The set $\mathbb{U}-{\overline P}X$ therefore represents the negative region, containing the set of objects that can be definitely ruled out as members of the target set.

====Boundary region====
The boundary region, given by set difference ${\overline P}X - {\underline P}X$, consists of those objects that can neither be ruled in nor ruled out as members of the target set $X$.

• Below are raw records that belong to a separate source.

Definition root_type_name (root : RootedPtr) : SM string :=
  or_else (type_name debug_assertions root) (mret "invalid heap value").

Definition export_mismatch {A} (root : RootedPtr) (expected : ty) (path : ConversionPath) : SM A :=
  let* got := root_type_name root in mlift (fun _ => conversion_error path (show_ty expected) got).

Definition export_scalar (name : string) (root : RootedPtr) : option (SM Value) :=
  let read {A} (as_ : RootedPtr -> SM A) (mk : A -> Value) := Some (let* v := as_ root in mret (mk v)) in
  if decide (name = "Bool") then read (root_as_bool debug_assertions) VBool
  else if decide (name = "u8") then read (root_as_u8 debug_assertions) VU8
  else if decide (name = "u16") then read (root_as_u16 debug_assertions) VU16
  else if decide (name = "u32") then read (root_as_u32 debug_assertions) VU32
  else if decide (name = "u64") then read (root_as_u64 debug_assertions) VU64
  else if decide (name = "i8") then read (root_as_i8 debug_assertions) VI8
  else if decide (name = "i16") then read (root_as_i16 debug_assertions) VI16
  else if decide (name = "i32") then read (root_as_i32 debug_assertions) VI32
  else if decide (name = "i64") then read (root_as_i64 debug_assertions) VI64
  else if decide (name = "f32") then read (root_as_f32 debug_assertions) VF32
  else if decide (name = "f64") then read (root_as_f64 debug_assertions) VF64
  else if decide (name = "Char") then read (root_as_char debug_assertions) VChar
  else if decide (name = "String") then read (root_as_string debug_assertions) VString
  else if decide (name = "UUID") then read (root_as_uuid debug_assertions) VUuid
  else if decide (name = "Hash") then read (root_as_hash debug_assertions) VHash
  else if decide (name = "DateTime") then read (root_as_datetime debug_assertions) VDateTime
  else None.

Definition export_adt (name : string) (args : list ty) (root : RootedPtr) (expected : ty) (path : ConversionPath)
    (work : list ExportWork) (values : list Value) : SM (list ExportWork * list Value) :=
  let* adt := or_else (root_as_adt debug_assertions root) (export_mismatch root expected path) in
  let '(runtime_tag, fields) := adt in
  let* r := mlift (fun _ => resolve_adt_variant types name args runtime_tag path) in
  let '(_, variant, field_types) := r in
  if decide (length fields = length field_types) then
    let tag := local_name (variant_name variant) in
    mret (export_items path (fun index => "." +:+ tag +:+ index_segment index) fields field_types ++
          ExportAdt tag (length fields) :: work, values)
  else mlift (fun _ => conversion_error path (show_ty expected)
         ("constructor " +:+ runtime_tag +:+ " with " +:+ pretty (length fields) +:+ " fields")).

Definition export_con (root : RootedPtr) (expected : ty) (path : ConversionPath) (work : list ExportWork)
    (values : list Value) : SM (list ExportWork * list Value) :=
  let '(head, args) := decompose_type_app expected in
  match head with
  | TCon con =>
      let name := name_str con in
      match args, export_scalar name root with
      | [], Some read =>
          let* v := or_else read (export_mismatch root expected path) in mret (work, values ++ [v])
      | [element_type], _ =>
          if decide (name = "List") then
            if is_u8_type element_type then
              let* bytes := or_else (root_as_binary_list debug_assertions root) (export_mismatch root expected path) in
              mret (work, values ++ [VBytes bytes])
            else
              let* items := or_else (root_as_list debug_assertions root) (export_mismatch root expected path) in
              mret (export_items path index_segment items (replicate (length items) element_type) ++
                    ExportList (length items) :: work, values)
          else if decide (name = "Dict") then
            let* fields := or_else (root_as_dict debug_assertions root) (export_mismatch root expected path) in
            mret (map (fun f => export_field path f.1 element_type f.2) fields ++
                  ExportDict (map fst fields) :: work, values)
          else export_adt name args root expected path work values
      | _, _ => export_adt name args root expected path work values
      end
  | _ => export_mismatch root expected path
  end.

Definition export_step (item : ExportWork) (work : list ExportWork) (values : list Value)
  : SM (list ExportWork * list Value) :=
  let tail := take_tail (V := Value) "heap-to-value conversion stack underflow" in
  match item with
  | ExportConvert root expected path =>
      match expected with
      | TVar _ => mlift (fun _ => conversion_error path (show_ty expected) "unresolved type variable")
      | TFun _ _ => export_mismatch root expected path
      | TTuple item_types =>
          let* items := or_else (root_as_tuple debug_assertions root) (export_mismatch root expected path) in
          if decide (length items = length item_types) then
            mret (export_items path index_segment items item_types ++ ExportTuple (length items) :: work, values)
          else mlift (fun _ => conversion_error path (show_ty expected)
                 ("tuple with " +:+ pretty (length items) +:+ " items"))
      | TRecord field_types =>
          let* fields := or_else (root_as_dict debug_assertions root) (export_mismatch root expected path) in
          if decide (length fields = length field_types) then
            let* work := mlift (fun _ =>
              push_fields path fields field_types (ExportDict (map fst field_types) :: work)) in
            mret (work, values)
          else mlift (fun _ => conversion_error path (show_ty expected)
                 ("record with " +:+ pretty (length fields) +:+ " fields"))
      | TCon _ | TApp _ _ => export_con root expected path work values
      end
  | ExportTuple len => let* t := mlift (fun _ => tail values len) in mret (work, t.2 ++ [VTuple t.1])
  | ExportList len => let* t := mlift (fun _ => tail values len) in mret (work, t.2 ++ [VList t.1])
  | ExportDict names =>
      let* t := mlift (fun _ => tail values (length names)) in
      mret (work, t.2 ++ [VDict (btree_collect (zip names t.1))])
  | ExportAdt tag fields =>
      let* t := mlift (fun _ => tail values fields) in mret (work, t.2 ++ [VAdt tag t.1])
  end.

(** [value_from_root]: a value of the heap may be cyclic, so the number of rounds is
    a parameter; [None] is "no answer yet". [export_value] starts it at the root path. *)
Definition value_from_root (fuel : nat) (root : RootedPtr) (expected : ty) (path : ConversionPath) (sc : RootScope)
  : option (exec Value * RootScope) :=
  match work_loop export_step fuel [ExportConvert root expected path] [] sc with
  | Some (Ok values, sc) => Some (single "heap-to-value" values, sc)
  | Some (Err e, sc) => Some (Err e, sc)
  | None => None
  end.

Definition export_value (fuel : nat) (root : RootedPtr) (expected : ty) (sc : RootScope)
  : option (exec Value * RootScope) := value_from_root fuel root expected path_root sc.
End conversions.

(** * The type of a heap value: [infer_cell_type] of [heap.rs] *)

Section infer.
Context (pointer_type : InternalPtr -> fueled fault ty).

Fixpoint infer_all (elems : list InternalPtr) : fueled fault (list ty) :=
  match elems with
  | [] => fret []
  | p :: elems =>
      let! t := pointer_type p in
      let! ts := infer_all elems in
      fret (t :: ts)
  end.

(** The loops over the elements after the first. *)
Fixpoint infer_rest (elem_ty : ty) (elems : list InternalPtr) : fueled fault ty :=
  match elems with
  | [] => fret elem_ty
  | p :: elems =>
      let! t := pointer_type p in
      if decide (t = elem_ty) then infer_rest elem_ty elems
      else ferr (Raised (NativeType (show_ty elem_ty) (show_ty t)))
  end.
End infer.

Definition unknown_type {A} (what : Symbol) : fueled fault A := ferr (Raised (UnknownType what)).

Definition invalid_slice (what : string) (len start end_ : nat) : fault :=
  Raised (NativeType ("valid " +:+ what +:+ " within len " +:+ pretty len)
            ("start " +:+ pretty start +:+ ", end " +:+ pretty end_)).

Fixpoint infer_cell_type (fuel : nat) (h : Heap) (c : Cell) : fueled fault ty :=
  match fuel with
  | 0 => None
  | S fuel =>
      let pointer_type p := let! c := Some (get_cell_from_pointer h p) in infer_cell_type fuel h c in
      match c with
      | CBool _ => fret (ty_builtin Bool)
      | CU8 _ => fret (ty_builtin U8) | CU16 _ => fret (ty_builtin U16)
      | CU32 _ => fret (ty_builtin U32) | CU64 _ => fret (ty_builtin U64)
      | CI8 _ => fret (ty_builtin I8) | CI16 _ => fret (ty_builtin I16)
      | CI32 _ => fret (ty_builtin I32) | CI64 _ => fret (ty_builtin I64)
      | CF32 _ => fret (ty_builtin F32) | CF64 _ => fret (ty_builtin F64)
      | CChar _ => fret (ty_builtin Char)
      | CString _ => fret (ty_builtin String_)
      | CUuid _ => fret (ty_builtin Uuid)
      | CHash _ => fret (ty_builtin Hash)
      | CDateTime _ => fret (ty_builtin DateTime)
      | CTuple elems => let! tys := infer_all pointer_type elems in fret (TTuple tys)
      | CEmpty => unknown_type "list"
      | CCons head _ => let! elem_ty := pointer_type head in fret (Type_list elem_ty)
      | CListSlice start end_ elements =>
          let! elements_cell := Some (get_cell_from_pointer h elements) in
          match elements_cell with
          | CData elems =>
              if decide (end_ < start \/ length elems < end_) then
                ferr (invalid_slice "list slice" (length elems) start end_)
              else
                match elems !! start with
                | None => unknown_type "list"
                | Some first =>
                    let! elem_ty := pointer_type first in
                    let! _ := infer_rest pointer_type elem_ty (drop (start + 1) (take end_ elems)) in
                    fret (Type_list elem_ty)
                end
          | CBinaryData bytes =>
              if decide (end_ < start \/ length bytes < end_) then
                ferr (invalid_slice "binary list slice" (length bytes) start end_)
              else if decide (start = end_) then unknown_type "list"
              else fret (Type_list (ty_builtin U8))
          | _ => ferr (Raised (backing_error elements_cell))
          end
      | CData _ => unknown_type "data"
      | CBinaryData _ => unknown_type "binary_data"
      | CDict map =>
          match map with
          | [] => unknown_type "dict"
          | (_, first) :: rest =>
              let! elem_ty := pointer_type first in
              let! _ := infer_rest pointer_type elem_ty (List.map snd rest) in
              fret (Type_dict elem_ty)
          end
      | CAdt tag args =>
          match args with
          | [inner] =>
              if decide (tag = "Some") then let! inner := pointer_type inner in fret (Type_option inner)
              else if decide (tag = "Ok" \/ tag = "Err") then unknown_type "result"
              else unknown_type tag
          | [] => if decide (tag = "None") then unknown_type "option" else unknown_type tag
          | _ => unknown_type tag
          end
      | CUninitialized _ => unknown_type "uninitialized"
      | CClosure _ => unknown_type "closure"
      | CNative _ => unknown_type "native"
      | COverloaded _ => unknown_type "overloaded"
      end
  end.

In summary, the lower approximation of a target set is a conservative approximation consisting of only those objects which can positively be identified as members of the set. (These objects have no indiscernible "clones" which are excluded by the target set.) The upper approximation is a liberal approximation which includes all objects that might be members of target set. (Some objects in the upper approximation may not be members of the target set.) From the perspective of $\mathbb{U}/P$, the lower approximation contains objects that are members of the target set with certainty (probability = 1), while the upper approximation contains objects that are members of the target set with non-zero probability (probability > 0).

====The rough set====
The tuple $\langle{\underline P}X,{\overline P}X\rangle$ composed of the lower and upper approximation is called a rough set; thus, a rough set is composed of two crisp sets, one representing a lower boundary of the target set $X$, and the other representing an upper boundary of the target set $X$.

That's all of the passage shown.